8 Decision making and monitoring
Consultation and monitoring are important steps in the framework (Figure 28). It is through consultation that an acceptable level of impact can be agreed upon by the relevant parties. Once an acceptable level has been agreed on, and the decision is made to proceed with the proposed mining operation, then monitoring should be undertaken to ensure that management systems are effective in ensuring that the agreed acceptable level of impact is not exceeded, and to identify any unexpected changes in mine drainage quality, e.g. as a result of treatment system failure.
8.1 Decision-making steps
In this framework we have not established explicit ‘acceptable’ water quality criteria.
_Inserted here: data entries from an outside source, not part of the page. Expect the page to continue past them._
(** * Built-in listener matchers of slack_bolt

    A shallow embedding of [slack_bolt/listener_matcher/builtins.py]:
    the pattern-match primitive [_matches], the matcher builders
    ([event], [command], [shortcut], [action], [view], [options] and
    their refined forms) and the adapter [BuiltinListenerMatcher].

    Python objects are values of the type [value]; an exception raised
    by the source is the [Raise] outcome of the [result] type. *)

From stdpp Require Import base option list gmap strings.
From Stdlib Require Import Ascii String ZArith Bool.

#[global] Set Warnings "-register-all".
Local Open Scope string_scope.

(* ===================================================================== *)
(** ** Regular expressions: the part of [re.Pattern] the matchers use *)
(* ===================================================================== *)

Module Re.

(** A compiled pattern.  [builtins.py] only ever calls
    [pattern.search(input)] and tests the outcome against [None]. *)
Inductive regex : Type :=
| Empty                       (* matches nothing *)
| Eps                         (* matches the empty string *)
| Chr (a : ascii)             (* one given character *)
| Any                         (* [.] *)
| Cat (r1 r2 : regex)
| Alt (r1 r2 : regex)
| Star (r : regex).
Instead the framework provides a robust scientific basis for this decision to be made by relevant parties. In the first instance, mining operators can use this information for their internal decision-making processes to establish what likely treatment requirements may be needed, and what ecological attributes they may need to consider. As a next step, the information could be used during consultation between the regulator and applicant, and finally during more formal consultation processes, such as for resource consents.
In determining whether an impact at a given site is acceptable or not, consideration may also need to be given to other factors such as the presence of any iconic or endangered species, the current stream state, downstream water use, or any stream quality criteria specified in regional plans. There may also be broader social and economic considerations that determine whether the impact is acceptable or not.